---- TASK DATA

(* ===== verification/BenchScenarios.v ===== *)
(** Concrete runs of the benchmark packages: a world with their tables, a worker whose
    machine does what it is asked, and the theorems on them at concrete inputs. *)
From S2P Require Import Prelude GoFloat GoLib GoStrings GoText Models Errors Interfaces Database CostTable Template Tables Manifest BenchStore BenchParser Programs Runner BenchRuns RunnerFacts BenchRunsFacts Scheduler SchedulerFacts.

Module BenchWorld.
Record t := mk {
  db : DB.t;
  clk : time;
  next_id : Z;
  entries : gmap string ManifestEntry.t;
  results : gmap string BenchRow.t
}.
End BenchWorld.

Module Bench.
Definition T0 : time := (63900000000 * Second)%Z.

(** ** Data *)
Definition entry (id status : string) : ManifestEntry.t :=
  ManifestEntry.mk id "run-1" "RTX 4090" "tensordock" "llama3.1:8b" status 0 "" "" "" "" f0 "" f0 f0 "" ""
    T0 None None.
Definition benchmark (id : string) (tps : Z) : BenchmarkResult.t :=
  BenchmarkResult.mk id T0 (HardwareInfo.mk "RTX 4090" 24564 1 "" "" "" 0 0)
    (ModelInfo.mk "llama3.1:8b" "llama3.1" "8B" "" f0 "ollama" "") (TestConfig.mk 5 256 [] 1 0)
    (PerformanceResults.mk 10 1000 0 0 (f64_of_Z 60) (f64_of_Z tps) f0 f0 f0 f0 f0 f0 f0 f0 f0 f0 f0 f0 f0 f0
       f0 f0 f0 f0 0 0)
    GPUStats.zero "tensordock" "US" (f64_lit 5 10).
Definition fast := benchmark "b-fast" 90.
Definition slow := benchmark "b-slow" 40.
Definition row (r : BenchmarkResult.t) : BenchRow.t := BenchRow.mk r (BenchmarkResult.ID r).

Definition world : BenchWorld.t :=
  BenchWorld.mk (DB.mk ∅ [] [] ∅ []) T0 1
    {["e-1" := entry "e-1" ManifestStatusPending]} {["b-slow" := row slow; "b-fast" := row fast]}.

(** A result is encoded as its identifier. *)
#[export] Instance engine : BenchEngine := {
  json_Marshal := fun r => Ok (BenchmarkResult.ID r);
  json_Unmarshal := fun text =>
    if bool_decide (text = "b-fast") then Ok fast
    else if bool_decide (text = "b-slow") then Ok slow else Err (EOpaque "invalid character");
  avg_column := fun l => fdiv (fsum l) (f64_of_Z (Z.of_nat (length l)));
  bare_row := fun r _ => r
}.

#[export] Instance bench_db : HasDB BenchWorld.t := {
  get_db := BenchWorld.db;
  set_db := fun d w => BenchWorld.mk d (BenchWorld.clk w) (BenchWorld.next_id w) (BenchWorld.entries w)
                         (BenchWorld.results w);
  db_clock := BenchWorld.clk
}.
#[export] Instance bench_env : Env BenchWorld.t := {
  now := fun w => (BenchWorld.clk w, w);
  time_Now := fun w => (BenchWorld.clk w, w);
  wait := fun _ w => (None, w);
  new_uuid := fun w =>
    (pretty (BenchWorld.next_id w),
     BenchWorld.mk (BenchWorld.db w) (BenchWorld.clk w) (BenchWorld.next_id w + 1) (BenchWorld.entries w)
       (BenchWorld.results w));
  emit := fun _ w => (tt, w)
}.
#[export] Instance bench_manifest : HasManifest BenchWorld.t :=
  mk_lens BenchWorld.entries
    (fun m w => BenchWorld.mk (BenchWorld.db w) (BenchWorld.clk w) (BenchWorld.next_id w) m
                  (BenchWorld.results w)).
#[export] Instance bench_results : HasBenchmarks BenchWorld.t :=
  mk_lens BenchWorld.results
    (fun m w => BenchWorld.mk (BenchWorld.db w) (BenchWorld.clk w) (BenchWorld.next_id w)
                  (BenchWorld.entries w) m).
#[export] Instance bench_ctx : RunContext BenchWorld.t := fun w => (None, w).

#[export] Instance manifest_laws : TableLaws (manifest : lens BenchWorld.t _).
Proof. by split. Qed.
#[export] Instance manifest_env : TableEnv (manifest : lens BenchWorld.t _).
Proof. by split. Qed.
#[export] Instance results_laws : TableLaws (benchmarks : lens BenchWorld.t _).
Proof. by split. Qed.
#[export] Instance results_env : TableEnv (benchmarks : lens BenchWorld.t _).
Proof. by split. Qed.
End Bench.
Import Bench.

(** ** The manifest *)
Lemma failed_not_pending id reason stage (v : BenchWorld.t) :
  wp (MarkFailed Background id reason stage) (fun _ v' => pending_in id v' -> pending_in id v) v.
Proof.
  apply wp_bind. unfold wp at 1. cbn [time_Now bench_env fst snd]. apply wp_error_only, (wp_table_sql _).
  - intros e v' Hv (old & Ho & Hp). exists old. by rewrite <-Hv.
  - intros v' Hv (old & Ho & Hp). rewrite Hv in Ho.
    destruct (view manifest v !! id) as [e|] eqn:He; cbn [snd] in Ho; [|congruence].
    rewrite lookup_insert_eq in Ho. by simplify_eq.
Qed.

Lemma entry_claimed_once_witness :
  let calls := let! first := MarkRunning Background "e-1" "worker-1" "" in
               let! x := MarkFailed Background "e-1" "no offers" "find_offer" in
               let! second := MarkRunning Background "e-1" "worker-2" "" in
               ret (first, second) in
  (calls world).1.1 = None /\ (calls world).1.2 <> None.
Proof.
  cbv zeta. split; [vm_compute; reflexivity|].
  apply (entry_claimed_once Background Background "e-1" "worker-1" "worker-2" "" ""
           (MarkFailed Background "e-1" "no offers" "find_offer") world).
  - intros v. apply failed_not_pending.
  - vm_compute. reflexivity.
Defined.

(** ** The results *)
Lemma GetBestForModel_best_witness :
  (GetBestForModel Background "llama3.1:8b" world).1 = Ok (Some fast) /\
  wp (GetBestForModel Background "llama3.1:8b") (fun r _ =>
    match r with
    | Err _ => True
    | Ok None => rows_where (of_model "llama3.1:8b") (view benchmarks world) = []
    | Ok (Some best) =>
        (exists row, row ∈ rows_where (of_model "llama3.1:8b") (view benchmarks world) /\
           BenchRow.columns row = best) /\
        Forall (fun row => fltb (PerformanceResults.AvgTokensPerSecond (BenchmarkResult.Results best))
                                (BenchRow.avg_tps row) = false)
          (rows_where (of_model "llama3.1:8b") (view benchmarks world))
    end) world.
Proof.
  split; [vm_compute; reflexivity|]. apply GetBestForModel_best.
  apply map_Forall_insert_2; [split; vm_compute; reflexivity|].
  apply map_Forall_singleton. split; vm_compute; reflexivity.
Defined.

Lemma stats_of_ordered_witness :
  exists s, stats_of (f64_of_Z <$> [30; 10; 20]%Z) = Some s /\ Stats.P50 s = f64_of_Z 20 /\
    fle (Stats.Min s) (Stats.P50 s).
Proof.
  eexists. split; [reflexivity|]. split; [vm_compute; reflexivity|].
  apply (stats_of_ordered (f64_of_Z <$> [30; 10; 20]%Z)); [|reflexivity].
  repeat constructor; vm_compute; reflexivity.
Defined.

(** ** Cron *)
Definition quarter_hours : Schedule.t :=
  Schedule.mk "s-1" "nightly" "*/15 3 * * 1" (BenchmarkRunRequest.mk [] [] [] f0 0 "") true "" None T0 T0.
(** A Monday at a quarter past three. *)
Definition monday : time := (T0 + 2 * Day - 5 * Hour + 15 * Minute)%Z.
Lemma cron_means_fields_witness : shouldRun (fun _ => 0%Z) quarter_hours monday = true.
Proof.
  rewrite (cron_means_fields (fun _ => 0%Z) (Every 15) (Exactly 3) AnyValue AnyValue (Exactly 1) quarter_hours monday).
  - vm_compute. reflexivity.
  - rewrite !Forall_cons, Forall_nil. cbn. unfold in_int64, min_int64, max_int64. split_and!; lia.
  - vm_compute. reflexivity.
Defined.

(** ** A worker *)
Definition machine_offer : GPUOffer.t :=
  GPUOffer.mk "o-1" "tensordock" "" "RTX 4090" 1 24 (f64_lit 5 10) "US" f0 true 0 T0 f0 f0 "m-1" false f0.
Definition machine_session : Session.t :=
  Session.mk "s-1" "bench-e-1-1" "tensordock" "inst-1" "o-1" "RTX 4090" 1 StatusRunning "" "10.0.0.1" 22 "root" ""
    "KEY" "" "" 0 "" "" "" [] "" "" 0 true 2 "same_gpu" 0 "" "" "" "benchmark" 1 false 0 ""
    (f64_lit 5 10) T0 (T0 + Hour)%Z zero_time.

(** The services and the machine: one offer; a session that runs at once; an upload that
    works or not; and a script that has its result ready. *)
Definition answers (uploads : bool) (B : Type) (e : runnerE B) : unit -> option (B * unit) :=
  fun w =>
  match e in runnerE B return option (B * unit) with
  | Now => Some ((T0 + 2 * Hour)%Z, w)
  | Uuid prefix => Some (prefix +:+ "1", w)
  | IntN => Some (fun _ => 0%Z, w)
  | Panic => None
  | CtxDone | Stagger _ => Some (false, w)
  | Ticks _ _ => Some (2, w)
  | AcquireGate => Some (true, w)
  | ListOffers _ => Some (Ok [machine_offer], w)
  | HasTemplates _ => Some (false, w)
  | CompatibleTemplates _ _ => Some (Ok [], w)
  | CreateSession _ _ | GetSession _ => Some (Ok machine_session, w)
  | SCPWrite _ _ _ => Some (if uploads then None else Some (EOpaque "connection refused"), w)
  | RunCommand _ command =>
      Some (if HasPrefix command "test -f /tmp/benchmark_failed" then Err (EOpaque "exit status 1")
            else if HasPrefix command "test -f /tmp/benchmark_complete" then Ok "b-fast" else Ok "", w)
  | SaveResult r => Some ((None, r), w)
  | GetPending _ _ | ListEntries _ _ => Some (Ok [], w)
  | Summary _ _ => Some (Ok (fun _ => 0%Z), w)
  | TotalCost _ _ => Some (Ok f0, w)
  | ReadRun _ => Some (None, w)
  | FindRun _ => Some ((false, None), w)
  | DestroySession _ | CreateEntry _ | Claim _ _ _ | UpdateEntry _ | Succeed _ _ _ _ | FailEntry _ _ _ _
  | TimeOut _ _ => Some (None, w)
  | Sleep _ | ReleaseGate | StartWorker _ | WaitWorkers | RecordOfferFailure _ _ _ _ _ | EvictOffer _
  | WriteRun _ _ | AddRun _ | AddCancel _ | StartProcess _ | CancelContext _ | EndRun _ => Some (tt, w)
  end.

Definition by_insertion (less : GPUOffer.t -> GPUOffer.t -> bool) : list GPUOffer.t -> list GPUOffer.t :=
  foldr (fun o l =>
    (fix insert l := match l with
       | [] => [o]
       | x :: l' => if less x o then x :: insert l' else o :: l
       end) l) [].
Definition worker : program unit := processEntry by_insertion "#!/bin/bash" "US" (entry "e-1" ManifestStatusRunning).
Definition history (uploads : bool) : list (event runnerE) :=
  match run (answers uploads) worker [] tt with Some (_, h, _) => h | None => [] end.

(** The benchmark succeeds: the entry is a success, its result is stored, nothing is left
    rented. *)
Example worker_succeeds :
  foldr (next (recorded "e-1")) (Some ManifestStatusRunning, false) (history true) =
    (Some ManifestStatusSuccess, true) /\
  foldr (next rented) [] (history true) = [] /\ history true <> [].
Proof. vm_compute. done. Qed.

(** The script cannot be uploaded: the machine is given back, the second attempt finds no
    other offer, and the entry has failed. *)
Example worker_gives_up :
  foldr (next (recorded "e-1")) (Some ManifestStatusRunning, false) (history false) =
    (Some ManifestStatusFailed, false) /\
  foldr (next rented) [] (history false) = [] /\ history false <> [].
Proof. vm_compute. done. Qed.

(** ** Workers *)
Definition jobs : list (string * ManifestEntry.t) :=
  [("US", entry "e-1" ManifestStatusRunning); ("US", entry "e-2" ManifestStatusRunning)].
Definition started : list (@thread runnerE) * bool :=
  ((fun j => mk_thread (processEntry by_insertion "#!/bin/bash" j.1 j.2) false) <$> jobs, false).

(** The first worker takes the gate and looks for offers. *)
Lemma one_worker_rents_witness :
  exists s s' x, thread_step takes_gate gives_gate rents 0 x s s' /\ rents x = true /\
    exists worker, s.1 !! 0 = Some worker /\ holders s.1 = [worker].
Proof.
  assert (exists s s' x, rtc (some_step takes_gate gives_gate rents) started s /\
            thread_step takes_gate gives_gate rents 0 x s s' /\ rents x = true) as (s & s' & x & Hs & Hx & Hr).
  { eexists _, _, _. split; [|split].
    - eapply rtc_l; [|apply rtc_refl]. exists 0, (Ev AcquireGate true).
      eapply (step_thread _ _ _ 0 _ _ _ AcquireGate); [reflexivity|reflexivity|done].
    - eapply (step_thread _ _ _ 0 _ _ _ (ListOffers _) _ _ (Ok [machine_offer])); [reflexivity|reflexivity|done].
    - reflexivity. }
  exists s, s', x. split; [exact Hx|]. split; [exact Hr|].
  exact (one_worker_rents by_insertion "#!/bin/bash" jobs s s' 0 x Hs Hx Hr).
Defined.

(** ** The dispatcher *)
Lemma processRun_ends_witness :
  watch BenchRunsFacts.pending
    (processRun "run-1" (BenchmarkRunRequest.mk ["llama3.1:8b"] [] [] f0 0 "") 3)
    (fun finished _ => finished = true) {["e-1"; "e-2"]}.
Proof. apply processRun_ends. vm_compute. lia. Defined.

--------

YOUR ASSIGNMENT
Return exactly, please, the lines of the material from the first one down to and including the line where "machine does what" appears.

COMPLETED EXERCISE
(* ===== verification/BenchScenarios.v ===== *)
(** Concrete runs of the benchmark packages: a world with their tables, a worker whose
    machine does what it is asked, and the theorems on them at concrete inputs. *)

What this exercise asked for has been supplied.